Action item ▸ Restate verbatim the span of lines below between the line with "Record t := mk" and the line with "[year x; month", including those two lines, and only that span.

Collected data entries:
———
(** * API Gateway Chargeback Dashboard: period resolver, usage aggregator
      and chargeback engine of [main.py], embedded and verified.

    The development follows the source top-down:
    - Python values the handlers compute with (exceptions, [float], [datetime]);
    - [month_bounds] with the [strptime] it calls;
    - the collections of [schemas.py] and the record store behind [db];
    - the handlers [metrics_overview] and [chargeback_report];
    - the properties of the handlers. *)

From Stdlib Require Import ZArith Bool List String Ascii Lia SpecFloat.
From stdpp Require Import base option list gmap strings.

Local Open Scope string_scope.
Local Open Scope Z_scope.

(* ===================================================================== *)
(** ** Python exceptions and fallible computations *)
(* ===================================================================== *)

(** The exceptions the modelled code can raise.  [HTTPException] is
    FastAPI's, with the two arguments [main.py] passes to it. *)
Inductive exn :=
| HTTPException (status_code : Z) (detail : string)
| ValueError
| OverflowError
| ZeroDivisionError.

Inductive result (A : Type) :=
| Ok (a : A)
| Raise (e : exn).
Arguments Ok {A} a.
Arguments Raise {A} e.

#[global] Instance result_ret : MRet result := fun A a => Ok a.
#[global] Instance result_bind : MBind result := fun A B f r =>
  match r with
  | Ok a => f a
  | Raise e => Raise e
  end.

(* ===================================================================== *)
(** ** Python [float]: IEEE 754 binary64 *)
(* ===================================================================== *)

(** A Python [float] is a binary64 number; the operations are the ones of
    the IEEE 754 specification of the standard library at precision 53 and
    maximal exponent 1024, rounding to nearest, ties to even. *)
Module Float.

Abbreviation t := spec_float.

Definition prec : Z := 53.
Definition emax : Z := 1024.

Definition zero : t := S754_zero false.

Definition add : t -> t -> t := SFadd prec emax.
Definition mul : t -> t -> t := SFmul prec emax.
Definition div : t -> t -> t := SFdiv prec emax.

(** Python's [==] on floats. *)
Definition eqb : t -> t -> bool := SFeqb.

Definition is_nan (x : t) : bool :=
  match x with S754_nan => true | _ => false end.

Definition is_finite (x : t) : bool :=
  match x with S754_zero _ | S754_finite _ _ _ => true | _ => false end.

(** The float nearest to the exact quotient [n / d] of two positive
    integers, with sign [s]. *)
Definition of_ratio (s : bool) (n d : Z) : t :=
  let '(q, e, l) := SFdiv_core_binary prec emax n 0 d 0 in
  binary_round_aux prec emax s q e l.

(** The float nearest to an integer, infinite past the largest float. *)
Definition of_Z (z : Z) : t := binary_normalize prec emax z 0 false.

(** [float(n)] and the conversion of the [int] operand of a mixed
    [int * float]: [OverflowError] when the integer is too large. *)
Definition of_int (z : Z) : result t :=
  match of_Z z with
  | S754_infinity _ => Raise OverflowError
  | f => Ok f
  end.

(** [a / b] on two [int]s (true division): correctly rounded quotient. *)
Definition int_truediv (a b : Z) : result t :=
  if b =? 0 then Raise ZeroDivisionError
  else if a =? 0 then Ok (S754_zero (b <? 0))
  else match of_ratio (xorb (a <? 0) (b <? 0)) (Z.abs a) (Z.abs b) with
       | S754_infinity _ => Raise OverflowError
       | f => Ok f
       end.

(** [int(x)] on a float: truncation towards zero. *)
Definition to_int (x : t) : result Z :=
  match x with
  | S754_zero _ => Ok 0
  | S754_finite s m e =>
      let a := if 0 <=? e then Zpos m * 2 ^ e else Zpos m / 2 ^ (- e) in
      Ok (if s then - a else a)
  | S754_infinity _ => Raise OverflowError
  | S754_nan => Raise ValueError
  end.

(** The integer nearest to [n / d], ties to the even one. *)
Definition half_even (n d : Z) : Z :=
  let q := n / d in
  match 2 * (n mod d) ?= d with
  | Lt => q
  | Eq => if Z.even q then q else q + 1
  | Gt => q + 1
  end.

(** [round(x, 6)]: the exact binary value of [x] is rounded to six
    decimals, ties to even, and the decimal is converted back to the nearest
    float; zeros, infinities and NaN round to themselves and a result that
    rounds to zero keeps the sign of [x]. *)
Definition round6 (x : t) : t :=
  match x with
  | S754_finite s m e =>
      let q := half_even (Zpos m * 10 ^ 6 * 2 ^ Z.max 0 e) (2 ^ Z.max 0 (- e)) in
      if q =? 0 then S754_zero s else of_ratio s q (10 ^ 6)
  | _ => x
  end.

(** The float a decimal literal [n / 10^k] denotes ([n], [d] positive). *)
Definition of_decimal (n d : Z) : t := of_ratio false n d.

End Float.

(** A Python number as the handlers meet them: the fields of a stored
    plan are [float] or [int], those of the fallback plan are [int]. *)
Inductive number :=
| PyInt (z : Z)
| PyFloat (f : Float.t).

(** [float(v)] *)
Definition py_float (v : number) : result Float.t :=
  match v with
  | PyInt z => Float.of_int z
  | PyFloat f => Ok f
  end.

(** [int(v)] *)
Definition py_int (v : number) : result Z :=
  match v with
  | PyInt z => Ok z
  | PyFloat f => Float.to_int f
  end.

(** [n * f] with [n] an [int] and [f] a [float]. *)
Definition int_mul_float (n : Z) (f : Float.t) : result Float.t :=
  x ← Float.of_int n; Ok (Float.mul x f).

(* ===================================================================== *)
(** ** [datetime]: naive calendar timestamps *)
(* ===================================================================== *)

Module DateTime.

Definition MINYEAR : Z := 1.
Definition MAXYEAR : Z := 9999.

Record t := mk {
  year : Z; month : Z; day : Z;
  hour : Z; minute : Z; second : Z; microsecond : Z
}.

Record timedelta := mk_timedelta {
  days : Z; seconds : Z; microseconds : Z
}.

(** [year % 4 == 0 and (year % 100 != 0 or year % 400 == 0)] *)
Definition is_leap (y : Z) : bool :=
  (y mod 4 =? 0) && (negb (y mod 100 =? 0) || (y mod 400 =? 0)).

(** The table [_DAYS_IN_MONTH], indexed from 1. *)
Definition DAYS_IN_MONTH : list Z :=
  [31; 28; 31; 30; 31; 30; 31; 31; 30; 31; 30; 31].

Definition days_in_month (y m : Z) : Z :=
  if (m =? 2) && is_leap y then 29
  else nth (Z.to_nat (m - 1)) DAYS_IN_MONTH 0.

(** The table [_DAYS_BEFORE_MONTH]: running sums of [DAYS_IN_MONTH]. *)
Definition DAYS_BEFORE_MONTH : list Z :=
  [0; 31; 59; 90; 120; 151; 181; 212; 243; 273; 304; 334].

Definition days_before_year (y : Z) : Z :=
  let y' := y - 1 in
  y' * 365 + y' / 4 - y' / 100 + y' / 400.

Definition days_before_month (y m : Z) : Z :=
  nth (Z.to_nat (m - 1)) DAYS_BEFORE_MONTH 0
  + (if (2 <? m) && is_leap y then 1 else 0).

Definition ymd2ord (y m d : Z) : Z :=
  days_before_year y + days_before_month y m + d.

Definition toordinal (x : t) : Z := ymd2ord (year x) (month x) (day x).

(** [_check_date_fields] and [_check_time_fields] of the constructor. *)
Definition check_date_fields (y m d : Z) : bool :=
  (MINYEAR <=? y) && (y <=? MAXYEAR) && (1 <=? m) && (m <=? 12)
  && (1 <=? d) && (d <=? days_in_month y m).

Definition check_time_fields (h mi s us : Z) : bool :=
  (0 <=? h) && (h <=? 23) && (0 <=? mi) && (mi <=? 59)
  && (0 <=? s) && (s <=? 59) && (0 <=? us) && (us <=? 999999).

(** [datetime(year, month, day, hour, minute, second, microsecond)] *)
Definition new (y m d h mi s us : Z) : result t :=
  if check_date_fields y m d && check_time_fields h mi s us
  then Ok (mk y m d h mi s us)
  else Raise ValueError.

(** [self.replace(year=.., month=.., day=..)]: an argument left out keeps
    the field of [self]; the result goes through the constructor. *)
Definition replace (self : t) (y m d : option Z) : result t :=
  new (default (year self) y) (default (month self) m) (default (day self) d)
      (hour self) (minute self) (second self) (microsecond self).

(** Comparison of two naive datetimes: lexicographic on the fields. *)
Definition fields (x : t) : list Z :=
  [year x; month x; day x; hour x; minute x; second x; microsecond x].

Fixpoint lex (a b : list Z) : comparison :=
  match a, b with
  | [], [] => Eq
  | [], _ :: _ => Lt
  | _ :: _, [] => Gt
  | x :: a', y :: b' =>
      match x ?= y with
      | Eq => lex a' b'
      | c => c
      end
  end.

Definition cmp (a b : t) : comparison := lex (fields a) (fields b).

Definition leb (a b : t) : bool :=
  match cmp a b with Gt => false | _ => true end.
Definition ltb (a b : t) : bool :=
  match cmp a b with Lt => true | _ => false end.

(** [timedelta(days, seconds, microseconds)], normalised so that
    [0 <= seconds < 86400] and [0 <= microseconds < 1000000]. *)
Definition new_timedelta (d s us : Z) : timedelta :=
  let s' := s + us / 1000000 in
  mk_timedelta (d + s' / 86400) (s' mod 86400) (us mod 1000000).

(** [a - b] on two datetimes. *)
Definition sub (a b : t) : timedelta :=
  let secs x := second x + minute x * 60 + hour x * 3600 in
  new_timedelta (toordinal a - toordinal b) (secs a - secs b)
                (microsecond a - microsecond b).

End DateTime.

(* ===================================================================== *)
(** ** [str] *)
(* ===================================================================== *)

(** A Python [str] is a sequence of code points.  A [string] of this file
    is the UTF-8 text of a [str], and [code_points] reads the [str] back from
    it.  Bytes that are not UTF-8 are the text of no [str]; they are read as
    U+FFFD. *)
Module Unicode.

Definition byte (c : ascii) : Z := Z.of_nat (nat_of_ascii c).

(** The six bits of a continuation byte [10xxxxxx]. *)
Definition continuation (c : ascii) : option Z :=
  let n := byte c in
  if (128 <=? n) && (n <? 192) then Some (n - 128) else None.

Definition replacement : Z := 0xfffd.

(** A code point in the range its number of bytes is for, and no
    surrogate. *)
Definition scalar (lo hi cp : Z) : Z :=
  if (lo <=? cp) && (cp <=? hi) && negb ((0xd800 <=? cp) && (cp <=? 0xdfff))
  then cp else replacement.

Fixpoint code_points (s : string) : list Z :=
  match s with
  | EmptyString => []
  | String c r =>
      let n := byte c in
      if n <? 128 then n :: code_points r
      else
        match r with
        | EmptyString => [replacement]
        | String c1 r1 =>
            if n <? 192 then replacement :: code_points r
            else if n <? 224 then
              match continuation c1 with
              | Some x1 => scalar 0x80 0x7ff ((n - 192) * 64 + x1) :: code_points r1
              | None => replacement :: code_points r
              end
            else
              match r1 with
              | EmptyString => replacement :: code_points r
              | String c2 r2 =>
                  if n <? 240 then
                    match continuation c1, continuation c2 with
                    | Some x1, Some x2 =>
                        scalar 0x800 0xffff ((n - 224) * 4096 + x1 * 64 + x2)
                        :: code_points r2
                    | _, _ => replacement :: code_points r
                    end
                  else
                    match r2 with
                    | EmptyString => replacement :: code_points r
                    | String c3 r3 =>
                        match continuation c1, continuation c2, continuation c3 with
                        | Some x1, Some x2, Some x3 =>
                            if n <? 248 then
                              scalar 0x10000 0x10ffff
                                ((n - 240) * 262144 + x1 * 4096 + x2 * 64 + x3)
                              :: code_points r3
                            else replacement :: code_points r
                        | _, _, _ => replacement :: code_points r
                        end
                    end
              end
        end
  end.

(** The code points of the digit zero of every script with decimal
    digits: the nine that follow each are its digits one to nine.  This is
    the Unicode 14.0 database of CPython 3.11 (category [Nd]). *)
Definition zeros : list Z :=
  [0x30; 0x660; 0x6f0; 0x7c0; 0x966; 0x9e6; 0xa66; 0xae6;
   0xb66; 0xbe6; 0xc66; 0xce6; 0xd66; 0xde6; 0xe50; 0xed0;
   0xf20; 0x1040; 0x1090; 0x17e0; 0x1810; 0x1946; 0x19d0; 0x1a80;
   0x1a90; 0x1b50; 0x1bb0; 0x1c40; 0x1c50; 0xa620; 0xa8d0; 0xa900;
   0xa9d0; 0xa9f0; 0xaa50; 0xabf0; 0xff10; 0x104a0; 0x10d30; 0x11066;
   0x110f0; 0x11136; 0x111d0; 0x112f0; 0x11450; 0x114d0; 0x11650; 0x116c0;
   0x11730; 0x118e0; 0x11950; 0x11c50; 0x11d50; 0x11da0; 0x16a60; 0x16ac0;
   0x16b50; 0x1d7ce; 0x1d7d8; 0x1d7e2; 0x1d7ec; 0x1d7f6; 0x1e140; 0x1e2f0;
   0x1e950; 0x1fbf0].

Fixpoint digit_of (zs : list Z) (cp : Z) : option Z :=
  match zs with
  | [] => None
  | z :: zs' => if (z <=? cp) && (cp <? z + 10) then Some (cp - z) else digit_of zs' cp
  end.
———
Expected answer ▸
Record t := mk {
  year : Z; month : Z; day : Z;
  hour : Z; minute : Z; second : Z; microsecond : Z
}.

Record timedelta := mk_timedelta {
  days : Z; seconds : Z; microseconds : Z
}.

(** [year % 4 == 0 and (year % 100 != 0 or year % 400 == 0)] *)
Definition is_leap (y : Z) : bool :=
  (y mod 4 =? 0) && (negb (y mod 100 =? 0) || (y mod 400 =? 0)).

(** The table [_DAYS_IN_MONTH], indexed from 1. *)
Definition DAYS_IN_MONTH : list Z :=
  [31; 28; 31; 30; 31; 30; 31; 31; 30; 31; 30; 31].

Definition days_in_month (y m : Z) : Z :=
  if (m =? 2) && is_leap y then 29
  else nth (Z.to_nat (m - 1)) DAYS_IN_MONTH 0.

(** The table [_DAYS_BEFORE_MONTH]: running sums of [DAYS_IN_MONTH]. *)
Definition DAYS_BEFORE_MONTH : list Z :=
  [0; 31; 59; 90; 120; 151; 181; 212; 243; 273; 304; 334].

Definition days_before_year (y : Z) : Z :=
  let y' := y - 1 in
  y' * 365 + y' / 4 - y' / 100 + y' / 400.

Definition days_before_month (y m : Z) : Z :=
  nth (Z.to_nat (m - 1)) DAYS_BEFORE_MONTH 0
  + (if (2 <? m) && is_leap y then 1 else 0).

Definition ymd2ord (y m d : Z) : Z :=
  days_before_year y + days_before_month y m + d.

Definition toordinal (x : t) : Z := ymd2ord (year x) (month x) (day x).

(** [_check_date_fields] and [_check_time_fields] of the constructor. *)
Definition check_date_fields (y m d : Z) : bool :=
  (MINYEAR <=? y) && (y <=? MAXYEAR) && (1 <=? m) && (m <=? 12)
  && (1 <=? d) && (d <=? days_in_month y m).

Definition check_time_fields (h mi s us : Z) : bool :=
  (0 <=? h) && (h <=? 23) && (0 <=? mi) && (mi <=? 59)
  && (0 <=? s) && (s <=? 59) && (0 <=? us) && (us <=? 999999).

(** [datetime(year, month, day, hour, minute, second, microsecond)] *)
Definition new (y m d h mi s us : Z) : result t :=
  if check_date_fields y m d && check_time_fields h mi s us
  then Ok (mk y m d h mi s us)
  else Raise ValueError.

(** [self.replace(year=.., month=.., day=..)]: an argument left out keeps
    the field of [self]; the result goes through the constructor. *)
Definition replace (self : t) (y m d : option Z) : result t :=
  new (default (year self) y) (default (month self) m) (default (day self) d)
      (hour self) (minute self) (second self) (microsecond self).

(** Comparison of two naive datetimes: lexicographic on the fields. *)
Definition fields (x : t) : list Z :=
  [year x; month x; day x; hour x; minute x; second x; microsecond x].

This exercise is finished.